Stored data
(** A range that ends on the last date never completes: the step after
    its last day overflows. *)
Lemma toordinal_le_MAXDATE (d : datetime) :
  valid_date d = true → toordinal d ≤ toordinal MAXDATE.
Proof.
  intros Hd. apply Z.leb_le. rewrite <- date_leb_toordinal by done.
  apply valid_date_spec in Hd as (Hy & Hm & Hdd).
  pose proof (days_in_month_bounds (year d) _ Hm).
  unfold date_leb, MAXDATE, MAXYEAR in *. cbn [year month day].
  destruct (Z.ltb_spec (year d) 9999), (Z.eqb_spec (year d) 9999),
    (Z.ltb_spec (month d) 12), (Z.eqb_spec (month d) 12),
    (Z.leb_spec (day d) 31); simpl; try done; lia.
Qed.

Lemma date_range_loop_MAXDATE (fuel : nat) (current : datetime) :
  valid_date current = true →
  toordinal MAXDATE - toordinal current + 1 ≤ Z.of_nat fuel →
  date_range_loop fuel current MAXDATE = Raise OverflowError.
Proof.
  revert current. induction fuel as [|fuel IH]; intros current Hc Hfuel.
  - pose proof (toordinal_le_MAXDATE current Hc). lia.
  - simpl. rewrite date_leb_toordinal by done.
    pose proof (toordinal_le_MAXDATE current Hc) as Hle.
    apply Z.leb_le in Hle as Hle'. rewrite Hle'.
    destruct (decide (current = MAXDATE)) as [->|Hne]; [done|].
    destruct (add_one_day_Ok current Hc Hne) as (next & -> & Hn & Hord).
    simpl. rewrite IH; [done|done|lia].
Qed.

Lemma date_range_MAXDATE (first : datetime) :
  valid_date first = true → date_range first MAXDATE = Raise OverflowError.
Proof. intros Hf. apply date_range_loop_MAXDATE; [done|lia]. Qed.

(** Every date between the two ends is in the range. *)
Lemma date_range_covers (first end_ d : datetime) (l : list datetime) :
  valid_date first = true → valid_date end_ = true → end_ ≠ MAXDATE →
  date_range first end_ = Ok l →
  valid_date d = true → date_leb first d = true → date_leb d end_ = true →
  l !! Z.to_nat (toordinal d - toordinal first) = Some d.
Proof.
  intros Hf He Hmax Hl Hd Hfd Hde.
  rewrite date_leb_toordinal in Hfd, Hde by done.
  apply Z.leb_le in Hfd, Hde.
  destruct (date_range_days first end_) as (l' & Hl' & Hlen & Hdays); try done.
  rewrite Hl in Hl'. injection Hl' as <-.
  destruct (l !! Z.to_nat (toordinal d - toordinal first)) as [d'|] eqn:Hi.
  - apply Hdays in Hi as [? ?]. f_equal. apply toordinal_inj; try done. lia.
  - apply lookup_ge_None in Hi. lia.
Qed.

(** ** Date strings

    The shape of a key that [strptime] accepts and [strftime] prints back
    unchanged, and how such keys compare. *)

Lemma forallb_seqZ (P : Z → bool) (lo len : Z) :
  forallb P (seqZ lo len) = true → ∀ n, (lo ≤ n < lo + len) → P n = true.
Proof.
  intros H n Hn. rewrite forallb_forall in H. apply H.
  apply list_elem_of_In, elem_of_seqZ. lia.
Qed.

Lemma zfill2_table :
  forallb (fun n => bool_decide (zfill 2 (py_str n) = two_digits_then n ""))
          (seqZ 0 100) = true.
Proof. vm_compute. reflexivity. Qed.

Lemma zfill2_digits (n : Z) :
  (0 ≤ n ≤ 99) → zfill 2 (py_str n) = two_digits_then n "".
Proof.
  intros Hn.
  pose proof (forallb_seqZ _ 0 100 zfill2_table n ltac:(lia)) as H.
  by apply bool_decide_eq_true_1 in H.
Qed.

**TASK TO CARRY OUT:** Whatever appears in the records must be returned exactly.

**RESULT FOR THIS EXERCISE:**
(** A range that ends on the last date never completes: the step after
    its last day overflows. *)
Lemma toordinal_le_MAXDATE (d : datetime) :
  valid_date d = true → toordinal d ≤ toordinal MAXDATE.
Proof.
  intros Hd. apply Z.leb_le. rewrite <- date_leb_toordinal by done.
  apply valid_date_spec in Hd as (Hy & Hm & Hdd).
  pose proof (days_in_month_bounds (year d) _ Hm).
  unfold date_leb, MAXDATE, MAXYEAR in *. cbn [year month day].
  destruct (Z.ltb_spec (year d) 9999), (Z.eqb_spec (year d) 9999),
    (Z.ltb_spec (month d) 12), (Z.eqb_spec (month d) 12),
    (Z.leb_spec (day d) 31); simpl; try done; lia.
Qed.

Lemma date_range_loop_MAXDATE (fuel : nat) (current : datetime) :
  valid_date current = true →
  toordinal MAXDATE - toordinal current + 1 ≤ Z.of_nat fuel →
  date_range_loop fuel current MAXDATE = Raise OverflowError.
Proof.
  revert current. induction fuel as [|fuel IH]; intros current Hc Hfuel.
  - pose proof (toordinal_le_MAXDATE current Hc). lia.
  - simpl. rewrite date_leb_toordinal by done.
    pose proof (toordinal_le_MAXDATE current Hc) as Hle.
    apply Z.leb_le in Hle as Hle'. rewrite Hle'.
    destruct (decide (current = MAXDATE)) as [->|Hne]; [done|].
    destruct (add_one_day_Ok current Hc Hne) as (next & -> & Hn & Hord).
    simpl. rewrite IH; [done|done|lia].
Qed.

Lemma date_range_MAXDATE (first : datetime) :
  valid_date first = true → date_range first MAXDATE = Raise OverflowError.
Proof. intros Hf. apply date_range_loop_MAXDATE; [done|lia]. Qed.

(** Every date between the two ends is in the range. *)
Lemma date_range_covers (first end_ d : datetime) (l : list datetime) :
  valid_date first = true → valid_date end_ = true → end_ ≠ MAXDATE →
  date_range first end_ = Ok l →
  valid_date d = true → date_leb first d = true → date_leb d end_ = true →
  l !! Z.to_nat (toordinal d - toordinal first) = Some d.
Proof.
  intros Hf He Hmax Hl Hd Hfd Hde.
  rewrite date_leb_toordinal in Hfd, Hde by done.
  apply Z.leb_le in Hfd, Hde.
  destruct (date_range_days first end_) as (l' & Hl' & Hlen & Hdays); try done.
  rewrite Hl in Hl'. injection Hl' as <-.
  destruct (l !! Z.to_nat (toordinal d - toordinal first)) as [d'|] eqn:Hi.
  - apply Hdays in Hi as [? ?]. f_equal. apply toordinal_inj; try done. lia.
  - apply lookup_ge_None in Hi. lia.
Qed.

(** ** Date strings

    The shape of a key that [strptime] accepts and [strftime] prints back
    unchanged, and how such keys compare. *)

Lemma forallb_seqZ (P : Z → bool) (lo len : Z) :
  forallb P (seqZ lo len) = true → ∀ n, (lo ≤ n < lo + len) → P n = true.
Proof.
  intros H n Hn. rewrite forallb_forall in H. apply H.
  apply list_elem_of_In, elem_of_seqZ. lia.
Qed.

Lemma zfill2_table :
  forallb (fun n => bool_decide (zfill 2 (py_str n) = two_digits_then n ""))
          (seqZ 0 100) = true.
Proof. vm_compute. reflexivity. Qed.

Lemma zfill2_digits (n : Z) :
  (0 ≤ n ≤ 99) → zfill 2 (py_str n) = two_digits_then n "".
Proof.
  intros Hn.
  pose proof (forallb_seqZ _ 0 100 zfill2_table n ltac:(lia)) as H.
  by apply bool_decide_eq_true_1 in H.
Qed.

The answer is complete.